What is needed
When you spot the word "jval" in a line of the data below, copy that line.

◆ ◆ ◆ ◆ ◆ ◆ ◆

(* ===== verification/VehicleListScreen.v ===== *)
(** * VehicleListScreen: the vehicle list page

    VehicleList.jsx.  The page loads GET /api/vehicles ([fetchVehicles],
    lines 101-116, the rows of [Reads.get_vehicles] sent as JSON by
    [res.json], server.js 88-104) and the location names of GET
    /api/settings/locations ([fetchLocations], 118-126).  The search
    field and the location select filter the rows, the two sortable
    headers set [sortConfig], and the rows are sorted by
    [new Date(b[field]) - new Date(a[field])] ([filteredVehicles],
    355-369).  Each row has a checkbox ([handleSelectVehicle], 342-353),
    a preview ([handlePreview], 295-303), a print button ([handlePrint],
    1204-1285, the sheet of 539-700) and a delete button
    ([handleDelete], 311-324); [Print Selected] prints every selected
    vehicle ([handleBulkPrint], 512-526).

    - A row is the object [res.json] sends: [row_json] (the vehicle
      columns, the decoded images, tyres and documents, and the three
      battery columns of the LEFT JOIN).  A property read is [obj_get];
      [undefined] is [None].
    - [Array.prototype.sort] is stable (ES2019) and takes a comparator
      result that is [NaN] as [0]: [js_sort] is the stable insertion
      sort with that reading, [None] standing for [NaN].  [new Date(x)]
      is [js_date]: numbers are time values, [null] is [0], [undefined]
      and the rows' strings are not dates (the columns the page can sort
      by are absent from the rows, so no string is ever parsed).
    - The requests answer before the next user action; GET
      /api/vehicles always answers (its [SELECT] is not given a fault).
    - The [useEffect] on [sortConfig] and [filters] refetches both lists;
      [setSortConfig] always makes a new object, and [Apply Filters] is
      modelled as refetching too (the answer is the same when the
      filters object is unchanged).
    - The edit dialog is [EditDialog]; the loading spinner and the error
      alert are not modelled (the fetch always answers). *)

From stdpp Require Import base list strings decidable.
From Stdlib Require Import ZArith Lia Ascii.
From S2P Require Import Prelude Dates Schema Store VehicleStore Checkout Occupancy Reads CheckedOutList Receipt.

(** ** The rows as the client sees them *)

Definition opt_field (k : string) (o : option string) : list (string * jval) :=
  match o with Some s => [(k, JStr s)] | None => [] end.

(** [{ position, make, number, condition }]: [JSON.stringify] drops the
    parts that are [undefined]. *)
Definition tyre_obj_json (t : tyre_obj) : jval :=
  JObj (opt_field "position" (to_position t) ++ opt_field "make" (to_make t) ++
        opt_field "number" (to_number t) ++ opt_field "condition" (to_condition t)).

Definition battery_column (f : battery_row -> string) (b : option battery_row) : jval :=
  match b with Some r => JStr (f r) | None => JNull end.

◆ ◆ ◆ ◆ ◆ ◆ ◆

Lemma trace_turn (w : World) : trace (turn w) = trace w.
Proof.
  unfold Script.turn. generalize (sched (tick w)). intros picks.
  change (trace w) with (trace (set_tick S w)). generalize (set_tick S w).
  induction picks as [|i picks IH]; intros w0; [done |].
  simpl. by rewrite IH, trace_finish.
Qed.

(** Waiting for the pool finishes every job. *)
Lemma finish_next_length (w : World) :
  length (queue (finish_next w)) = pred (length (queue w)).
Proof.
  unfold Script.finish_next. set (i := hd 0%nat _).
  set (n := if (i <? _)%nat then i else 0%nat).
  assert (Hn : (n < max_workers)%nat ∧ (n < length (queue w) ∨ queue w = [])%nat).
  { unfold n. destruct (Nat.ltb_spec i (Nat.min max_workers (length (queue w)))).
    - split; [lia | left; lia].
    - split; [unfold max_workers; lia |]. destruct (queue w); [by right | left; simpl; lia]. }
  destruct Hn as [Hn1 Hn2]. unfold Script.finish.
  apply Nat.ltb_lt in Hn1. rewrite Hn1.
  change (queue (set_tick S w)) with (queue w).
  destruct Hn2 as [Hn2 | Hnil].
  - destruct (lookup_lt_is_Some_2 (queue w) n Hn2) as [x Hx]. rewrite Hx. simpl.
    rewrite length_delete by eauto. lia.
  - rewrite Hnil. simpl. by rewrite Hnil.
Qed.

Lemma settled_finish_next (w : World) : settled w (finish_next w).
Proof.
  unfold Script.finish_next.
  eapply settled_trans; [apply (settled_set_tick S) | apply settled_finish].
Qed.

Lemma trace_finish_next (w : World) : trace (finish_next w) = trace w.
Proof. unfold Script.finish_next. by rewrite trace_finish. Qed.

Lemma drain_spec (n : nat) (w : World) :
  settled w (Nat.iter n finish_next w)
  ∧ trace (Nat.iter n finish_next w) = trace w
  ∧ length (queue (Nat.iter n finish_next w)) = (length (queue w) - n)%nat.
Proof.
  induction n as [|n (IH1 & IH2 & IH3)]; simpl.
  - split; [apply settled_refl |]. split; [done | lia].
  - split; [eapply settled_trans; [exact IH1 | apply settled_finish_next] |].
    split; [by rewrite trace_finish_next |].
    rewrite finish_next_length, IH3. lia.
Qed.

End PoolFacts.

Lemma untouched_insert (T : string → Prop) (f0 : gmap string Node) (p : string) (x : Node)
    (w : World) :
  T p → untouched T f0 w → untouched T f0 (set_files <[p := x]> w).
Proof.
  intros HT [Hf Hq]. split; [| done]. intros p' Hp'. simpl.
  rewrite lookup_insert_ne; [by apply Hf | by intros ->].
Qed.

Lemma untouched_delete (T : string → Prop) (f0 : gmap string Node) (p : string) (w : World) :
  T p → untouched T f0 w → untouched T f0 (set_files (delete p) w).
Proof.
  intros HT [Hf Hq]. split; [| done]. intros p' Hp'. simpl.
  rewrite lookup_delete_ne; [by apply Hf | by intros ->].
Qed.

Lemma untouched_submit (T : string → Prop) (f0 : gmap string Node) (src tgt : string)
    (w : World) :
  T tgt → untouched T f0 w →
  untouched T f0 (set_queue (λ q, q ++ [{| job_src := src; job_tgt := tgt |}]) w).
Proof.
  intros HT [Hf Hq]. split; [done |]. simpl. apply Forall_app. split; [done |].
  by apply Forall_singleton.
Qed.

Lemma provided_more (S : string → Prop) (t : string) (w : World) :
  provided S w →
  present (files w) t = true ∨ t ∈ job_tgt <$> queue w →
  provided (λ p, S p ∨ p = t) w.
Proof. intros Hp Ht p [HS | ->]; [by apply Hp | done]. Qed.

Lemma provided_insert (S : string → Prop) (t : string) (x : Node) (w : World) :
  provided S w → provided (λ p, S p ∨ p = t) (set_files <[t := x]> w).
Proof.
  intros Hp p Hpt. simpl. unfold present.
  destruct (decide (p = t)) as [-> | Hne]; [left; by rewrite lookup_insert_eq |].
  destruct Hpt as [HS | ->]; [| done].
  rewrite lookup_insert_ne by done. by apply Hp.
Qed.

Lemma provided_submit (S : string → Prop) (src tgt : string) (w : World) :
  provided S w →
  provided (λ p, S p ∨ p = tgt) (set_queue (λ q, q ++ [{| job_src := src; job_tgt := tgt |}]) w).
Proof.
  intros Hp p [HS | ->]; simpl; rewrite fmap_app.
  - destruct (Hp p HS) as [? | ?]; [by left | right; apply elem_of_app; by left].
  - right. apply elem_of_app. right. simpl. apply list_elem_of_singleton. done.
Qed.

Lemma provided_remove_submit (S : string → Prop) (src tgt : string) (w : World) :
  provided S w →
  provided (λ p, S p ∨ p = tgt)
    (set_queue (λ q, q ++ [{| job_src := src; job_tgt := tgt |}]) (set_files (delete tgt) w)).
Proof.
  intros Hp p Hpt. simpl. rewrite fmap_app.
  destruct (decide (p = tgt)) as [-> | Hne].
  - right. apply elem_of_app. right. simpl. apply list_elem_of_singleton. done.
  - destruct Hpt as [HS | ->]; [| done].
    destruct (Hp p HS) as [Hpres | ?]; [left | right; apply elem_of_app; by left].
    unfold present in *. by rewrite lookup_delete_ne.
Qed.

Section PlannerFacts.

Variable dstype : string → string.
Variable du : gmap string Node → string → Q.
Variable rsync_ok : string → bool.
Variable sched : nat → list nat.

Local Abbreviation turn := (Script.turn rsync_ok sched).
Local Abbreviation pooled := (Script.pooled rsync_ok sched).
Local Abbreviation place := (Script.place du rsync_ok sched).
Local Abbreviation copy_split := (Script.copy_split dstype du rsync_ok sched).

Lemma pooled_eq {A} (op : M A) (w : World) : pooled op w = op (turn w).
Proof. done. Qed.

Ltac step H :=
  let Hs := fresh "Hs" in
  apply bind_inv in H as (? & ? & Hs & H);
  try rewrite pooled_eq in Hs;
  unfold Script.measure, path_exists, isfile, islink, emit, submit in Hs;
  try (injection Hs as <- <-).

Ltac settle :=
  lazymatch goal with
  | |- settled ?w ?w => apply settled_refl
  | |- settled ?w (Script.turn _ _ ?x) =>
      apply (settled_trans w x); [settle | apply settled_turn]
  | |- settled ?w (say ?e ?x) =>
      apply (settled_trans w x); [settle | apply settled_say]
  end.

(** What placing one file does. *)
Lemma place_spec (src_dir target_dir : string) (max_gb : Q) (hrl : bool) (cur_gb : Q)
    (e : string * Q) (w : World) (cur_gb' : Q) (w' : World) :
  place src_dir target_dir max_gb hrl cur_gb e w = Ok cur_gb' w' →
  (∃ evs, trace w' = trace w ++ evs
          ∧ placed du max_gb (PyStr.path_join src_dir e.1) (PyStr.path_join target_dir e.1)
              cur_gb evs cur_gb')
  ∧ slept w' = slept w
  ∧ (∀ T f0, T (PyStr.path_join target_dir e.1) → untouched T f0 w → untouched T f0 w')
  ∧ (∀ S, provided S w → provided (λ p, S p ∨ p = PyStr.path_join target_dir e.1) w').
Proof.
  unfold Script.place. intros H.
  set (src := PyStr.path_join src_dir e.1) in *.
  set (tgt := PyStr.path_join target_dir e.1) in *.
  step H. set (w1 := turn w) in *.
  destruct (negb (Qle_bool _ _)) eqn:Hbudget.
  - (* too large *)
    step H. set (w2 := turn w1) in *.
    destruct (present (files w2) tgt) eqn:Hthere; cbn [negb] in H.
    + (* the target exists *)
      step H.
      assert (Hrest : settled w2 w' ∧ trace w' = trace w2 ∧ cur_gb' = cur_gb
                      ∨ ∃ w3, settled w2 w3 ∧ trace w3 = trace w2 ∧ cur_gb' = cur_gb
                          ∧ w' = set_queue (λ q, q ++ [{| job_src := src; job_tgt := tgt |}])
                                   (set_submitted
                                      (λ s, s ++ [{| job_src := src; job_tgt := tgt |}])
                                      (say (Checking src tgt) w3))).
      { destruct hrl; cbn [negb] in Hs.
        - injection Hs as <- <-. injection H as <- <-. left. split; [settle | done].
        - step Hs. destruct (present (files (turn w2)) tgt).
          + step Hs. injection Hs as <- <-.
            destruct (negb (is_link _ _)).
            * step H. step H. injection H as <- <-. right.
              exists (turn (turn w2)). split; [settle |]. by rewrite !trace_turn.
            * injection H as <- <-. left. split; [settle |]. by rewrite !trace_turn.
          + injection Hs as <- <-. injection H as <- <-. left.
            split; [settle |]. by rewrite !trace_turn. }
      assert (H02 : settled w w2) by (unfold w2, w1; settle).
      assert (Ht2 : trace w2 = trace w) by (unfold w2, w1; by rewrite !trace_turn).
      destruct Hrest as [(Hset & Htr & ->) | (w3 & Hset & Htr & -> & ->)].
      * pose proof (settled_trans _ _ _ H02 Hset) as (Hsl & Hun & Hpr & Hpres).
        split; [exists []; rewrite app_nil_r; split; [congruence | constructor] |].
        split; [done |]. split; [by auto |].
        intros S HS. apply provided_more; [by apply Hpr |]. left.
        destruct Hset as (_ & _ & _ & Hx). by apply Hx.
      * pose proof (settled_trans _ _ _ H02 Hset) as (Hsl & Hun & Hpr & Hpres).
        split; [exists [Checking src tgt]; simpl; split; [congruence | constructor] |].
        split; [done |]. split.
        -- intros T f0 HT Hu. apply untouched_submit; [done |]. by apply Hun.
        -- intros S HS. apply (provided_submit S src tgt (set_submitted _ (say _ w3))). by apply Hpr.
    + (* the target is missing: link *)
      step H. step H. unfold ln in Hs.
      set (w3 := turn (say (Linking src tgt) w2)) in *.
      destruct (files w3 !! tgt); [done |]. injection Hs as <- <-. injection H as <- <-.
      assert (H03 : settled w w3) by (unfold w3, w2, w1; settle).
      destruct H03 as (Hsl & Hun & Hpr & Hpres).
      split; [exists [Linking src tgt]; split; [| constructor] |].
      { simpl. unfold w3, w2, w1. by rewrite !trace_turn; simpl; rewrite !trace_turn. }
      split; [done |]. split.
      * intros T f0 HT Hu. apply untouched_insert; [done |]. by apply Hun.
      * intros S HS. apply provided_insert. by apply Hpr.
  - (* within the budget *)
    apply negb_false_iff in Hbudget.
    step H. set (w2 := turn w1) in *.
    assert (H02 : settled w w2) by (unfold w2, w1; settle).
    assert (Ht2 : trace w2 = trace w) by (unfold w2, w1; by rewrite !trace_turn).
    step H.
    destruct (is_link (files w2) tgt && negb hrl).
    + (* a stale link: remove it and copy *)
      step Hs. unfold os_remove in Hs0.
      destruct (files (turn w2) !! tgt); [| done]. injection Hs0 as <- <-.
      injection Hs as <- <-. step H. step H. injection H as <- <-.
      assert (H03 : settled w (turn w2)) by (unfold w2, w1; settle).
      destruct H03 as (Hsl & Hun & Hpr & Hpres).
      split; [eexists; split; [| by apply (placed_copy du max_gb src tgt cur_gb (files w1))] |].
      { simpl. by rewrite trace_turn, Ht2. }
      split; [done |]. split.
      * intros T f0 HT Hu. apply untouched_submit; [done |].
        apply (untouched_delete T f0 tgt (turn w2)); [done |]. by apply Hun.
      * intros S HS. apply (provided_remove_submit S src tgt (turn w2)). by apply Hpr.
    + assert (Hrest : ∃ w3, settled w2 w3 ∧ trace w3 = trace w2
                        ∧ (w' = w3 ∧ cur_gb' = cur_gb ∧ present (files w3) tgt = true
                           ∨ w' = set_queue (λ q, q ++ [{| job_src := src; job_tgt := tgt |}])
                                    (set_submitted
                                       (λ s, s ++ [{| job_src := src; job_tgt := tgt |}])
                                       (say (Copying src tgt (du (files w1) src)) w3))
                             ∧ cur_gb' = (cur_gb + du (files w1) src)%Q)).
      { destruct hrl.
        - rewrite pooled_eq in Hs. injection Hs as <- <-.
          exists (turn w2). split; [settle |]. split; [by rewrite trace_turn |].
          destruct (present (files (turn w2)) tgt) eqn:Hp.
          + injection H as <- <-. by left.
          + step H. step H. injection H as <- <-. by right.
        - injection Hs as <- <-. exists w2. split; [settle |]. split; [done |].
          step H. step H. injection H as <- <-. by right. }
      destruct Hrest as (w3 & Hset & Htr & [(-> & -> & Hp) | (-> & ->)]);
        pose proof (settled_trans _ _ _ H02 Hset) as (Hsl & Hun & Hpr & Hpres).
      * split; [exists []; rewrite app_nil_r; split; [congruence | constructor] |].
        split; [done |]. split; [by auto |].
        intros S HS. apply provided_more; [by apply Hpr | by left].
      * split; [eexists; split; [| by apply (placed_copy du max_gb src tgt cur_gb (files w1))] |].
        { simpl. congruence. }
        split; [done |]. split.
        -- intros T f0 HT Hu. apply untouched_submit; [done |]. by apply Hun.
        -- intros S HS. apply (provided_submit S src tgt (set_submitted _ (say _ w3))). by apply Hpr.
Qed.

◆ ◆ ◆ ◆ ◆ ◆ ◆

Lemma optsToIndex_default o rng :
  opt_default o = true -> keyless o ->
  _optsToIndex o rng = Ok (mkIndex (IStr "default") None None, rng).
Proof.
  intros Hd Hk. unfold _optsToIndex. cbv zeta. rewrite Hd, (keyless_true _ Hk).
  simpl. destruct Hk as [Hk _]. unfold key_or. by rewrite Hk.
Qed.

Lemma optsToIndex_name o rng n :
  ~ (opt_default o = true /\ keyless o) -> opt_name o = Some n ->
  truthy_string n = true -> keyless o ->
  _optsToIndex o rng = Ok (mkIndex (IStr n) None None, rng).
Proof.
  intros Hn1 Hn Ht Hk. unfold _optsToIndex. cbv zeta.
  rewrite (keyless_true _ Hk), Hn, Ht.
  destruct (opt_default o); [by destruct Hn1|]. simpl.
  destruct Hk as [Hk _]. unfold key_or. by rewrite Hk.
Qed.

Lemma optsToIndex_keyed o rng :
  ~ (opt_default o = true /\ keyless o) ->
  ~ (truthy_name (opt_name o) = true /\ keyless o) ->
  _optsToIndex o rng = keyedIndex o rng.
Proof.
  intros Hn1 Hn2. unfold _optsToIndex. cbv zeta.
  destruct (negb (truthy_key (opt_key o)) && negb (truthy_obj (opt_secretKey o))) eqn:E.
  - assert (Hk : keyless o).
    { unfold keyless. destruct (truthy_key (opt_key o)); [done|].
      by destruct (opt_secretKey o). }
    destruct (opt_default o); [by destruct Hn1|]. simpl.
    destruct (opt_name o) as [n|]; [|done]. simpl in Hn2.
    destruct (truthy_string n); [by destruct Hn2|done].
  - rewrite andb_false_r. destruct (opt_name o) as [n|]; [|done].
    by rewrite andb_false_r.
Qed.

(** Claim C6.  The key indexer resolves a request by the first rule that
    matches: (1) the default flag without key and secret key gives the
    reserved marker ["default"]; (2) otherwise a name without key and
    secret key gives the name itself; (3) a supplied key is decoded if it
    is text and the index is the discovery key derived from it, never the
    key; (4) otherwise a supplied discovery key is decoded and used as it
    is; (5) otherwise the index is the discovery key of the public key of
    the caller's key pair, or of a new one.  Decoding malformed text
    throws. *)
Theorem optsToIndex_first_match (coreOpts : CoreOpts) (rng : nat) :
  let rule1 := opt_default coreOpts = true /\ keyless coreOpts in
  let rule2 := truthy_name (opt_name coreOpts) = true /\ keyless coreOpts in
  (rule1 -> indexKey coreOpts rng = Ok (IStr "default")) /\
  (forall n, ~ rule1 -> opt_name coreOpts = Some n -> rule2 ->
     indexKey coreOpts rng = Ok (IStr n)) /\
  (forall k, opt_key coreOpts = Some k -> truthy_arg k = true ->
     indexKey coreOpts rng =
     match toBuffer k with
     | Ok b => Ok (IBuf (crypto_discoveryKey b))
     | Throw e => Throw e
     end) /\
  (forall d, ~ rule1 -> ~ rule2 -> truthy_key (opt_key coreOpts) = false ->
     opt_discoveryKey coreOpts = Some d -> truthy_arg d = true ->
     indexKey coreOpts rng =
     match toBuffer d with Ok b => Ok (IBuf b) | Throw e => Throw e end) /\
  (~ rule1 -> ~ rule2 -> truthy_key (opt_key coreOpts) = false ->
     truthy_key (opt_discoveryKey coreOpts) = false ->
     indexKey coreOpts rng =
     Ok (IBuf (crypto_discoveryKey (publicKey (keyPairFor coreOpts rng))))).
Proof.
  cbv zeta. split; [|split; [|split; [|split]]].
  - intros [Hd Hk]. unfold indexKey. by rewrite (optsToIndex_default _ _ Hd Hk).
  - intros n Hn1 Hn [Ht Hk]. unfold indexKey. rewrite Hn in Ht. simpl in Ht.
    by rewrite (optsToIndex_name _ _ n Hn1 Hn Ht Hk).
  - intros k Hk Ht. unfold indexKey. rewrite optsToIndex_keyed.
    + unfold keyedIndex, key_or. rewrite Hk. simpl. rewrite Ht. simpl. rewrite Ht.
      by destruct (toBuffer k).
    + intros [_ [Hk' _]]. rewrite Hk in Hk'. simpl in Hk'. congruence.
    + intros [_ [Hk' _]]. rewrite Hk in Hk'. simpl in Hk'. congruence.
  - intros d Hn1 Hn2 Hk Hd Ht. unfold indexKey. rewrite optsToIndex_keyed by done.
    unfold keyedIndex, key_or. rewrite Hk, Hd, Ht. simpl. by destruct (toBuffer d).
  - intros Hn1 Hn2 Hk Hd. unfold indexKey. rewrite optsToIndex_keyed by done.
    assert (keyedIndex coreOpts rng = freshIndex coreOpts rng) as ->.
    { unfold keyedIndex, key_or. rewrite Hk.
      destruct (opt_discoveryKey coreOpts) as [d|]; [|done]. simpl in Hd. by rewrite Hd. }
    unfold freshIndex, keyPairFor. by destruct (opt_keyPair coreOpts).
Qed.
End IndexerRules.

◆ ◆ ◆ ◆ ◆ ◆ ◆

Response
Definition opt_field (k : string) (o : option string) : list (string * jval) :=
Definition tyre_obj_json (t : tyre_obj) : jval :=
Definition battery_column (f : battery_row -> string) (b : option battery_row) : jval :=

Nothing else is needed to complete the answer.